ABSTRACT

A scientific positivism is allied with a humanist pragmatism to form the actual real life ‘scientific’ warrant for the praxis of Evidence Based Healthcare. This is permissive: it permits those in power, the expert elite and politicians, to determine what forms of care should guide practice regardless of their collateral harms. At the same time political-economic neoliberalism demands innovation and deregulation of the market so that harms to social justice are no longer relevant and all that matters is the continuing circulation of commodities. Anticipation, and anticipatory healthcare, turns future life itself into a commodity that promises the possibility of immortality; it depersonalises even as it individualises and responsibilises, and incites a perversion of care where intervention is valued for its own sake.

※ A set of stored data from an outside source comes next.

(** C4: when the answer to the refresh has no refresh_token field, the
    caller's record after [load_headers] merged the refreshed token
    into it still has the refresh token it had; every field the answer
    does have is taken from the answer, and expires_at is the local
    stamp.  In the scenario of a refresh at time 1000 answered with
    access_token A2, expires_in 3600 and token_type Bearer, on a record
    whose refresh token is R1, the merged record has access_token A2,
    expires_at 4600 and refresh_token R1. *)
Theorem load_headers_keeps_refresh_token :
  (∀ (token : nat) (filepath : option string) (w : World)
     (record : gmap string json) (expires_at rt : json) (threshold : Z + Q)
     (body : gmap string json) (expires_in : json) (n : Z),
     heap w !! token = Some record →
     record !! "expires_at" = Some expires_at →
     py_sub expires_at 3600 = inr threshold →
     (num_val threshold < clock w (ticks w))%Q →
     record !! "refresh_token" = Some rt →
     net w (length (sent w)) = json_response body →
     body !! "refresh_token" = None →
     body !! "expires_in" = Some expires_in →
     py_int expires_in = inr n →
     ∃ merged,
       heap (snd (load_headers initialize_headers token filepath w)) !! token = Some merged
       ∧ merged = <["expires_at" := JInt (int_of_float (clock w (S (ticks w))) + n)]> body ∪ record
       ∧ merged !! "refresh_token" = Some rt
       ∧ merged !! "expires_at" = Some (JInt (int_of_float (clock w (S (ticks w))) + n))
       ∧ ∀ k v, k ≠ "expires_at" → body !! k = Some v → merged !! k = Some v)
  ∧ (let w := example_world 1000 (json_response example_refresh_body) (example_token 1000) in
     let run := load_headers (B := example_builtins) (C := example_constants)
                  example_base_headers 0 None w in
     example_token 1000 !! "refresh_token" = Some (JStr "R1")
     ∧ example_refresh_body !! "refresh_token" = None
     ∧ ∃ merged,
         heap (snd run) !! 0%nat = Some merged
         ∧ merged !! "access_token" = Some (JStr "A2")
         ∧ merged !! "expires_at" = Some (JInt 4600)
         ∧ merged !! "refresh_token" = Some (JStr "R1")).
Proof.
  split.
  - intros token filepath w record expires_at rt threshold body expires_in n
      Hheap Hexp Hsub Hlt Hrt Hnet Hnone Hin Hint.
    apply py_gt_true in Hlt.
    rewrite (load_headers_stale _ _ _ _ _ _ _ Hheap Hexp Hsub Hlt Hrt).
    rewrite refresh_token_unfold. simpl. rewrite Hnet. unfold json_response.
    rewrite (parse_token_stamped body expires_in n) by done. simpl.
    set (new := <["expires_at" := _]> body).
    set (w3 := with_heap _ _).
    pose proof (dump_token_frame (VJson (JObj (new ∪ record))) filepath w3) as (Hh4 & _).
    destruct (dump_token (VJson (JObj (new ∪ record))) filepath w3) as [[e|u] w4];
      simpl in Hh4.
    + exists (new ∪ record). split.
      { simpl. rewrite Hh4. subst w3. simpl. by rewrite lookup_insert_eq. }
      split; [done|]. split.
      { rewrite lookup_union_r; [done|]. subst new. by rewrite lookup_insert_ne. }
      split.
      { apply lookup_union_Some_l. subst new. by rewrite lookup_insert_eq. }
      intros k v Hk Hv. apply lookup_union_Some_l. subst new.
      by rewrite lookup_insert_ne.
    + pose proof (emit_headers_frame (new ∪ record) w4) as (Hh5 & _).
      exists (new ∪ record). split.
      { rewrite Hh5, Hh4. subst w3. simpl. by rewrite lookup_insert_eq. }
      split; [done|]. split.
      { rewrite lookup_union_r; [done|]. subst new. by rewrite lookup_insert_ne. }
      split.
      { apply lookup_union_Some_l. subst new. by rewrite lookup_insert_eq. }
      intros k v Hk Hv. apply lookup_union_Some_l. subst new.
      by rewrite lookup_insert_ne.
  - split; [reflexivity|]. split; [reflexivity|].
    eexists. split; [vm_compute; reflexivity|].
    split; [reflexivity|]. split; reflexivity.
Qed.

This care has been shown to exploit the desires of the divided subject, who is constructed discursively – that is, by discourse structures. It is not only anti-democratic because of the inherent knowledge imbalance between carer and the cared-for, but is also destructive: it coerces compliance and consumption under the illusion of transparent shared decision-making and its false premise that overdiagnosis can be valued by an individual as a personally relevant harm; it has opportunity costs that are continuously reducing the effectiveness of public healthcare services; it reduces the presence of care to symptomatic needs and suffering, causes individual financial toxicity, and has unknown impact on individual potential to self actualise health.

On this basis, then, two key questions emerge: can anticipation in medicine, and healthcare in general, in the form of population-based and marketed, personalised interventions that diagnose embodied disease or risk, be re-imagined as: a) always destructive of health and healthcare or b) particularly coercive and anti-democratic because it exploits the invisibility, unimagine-ability, and effective meaninglessness of overdiagnosis as a personally relevant personal harm? Is the ‘liberal’ in neoliberal a seductive cover for exploiting personal desire by a system that scientifically, politically and economically demands technological innovation and incites perverse care and interventions for the sake of the market?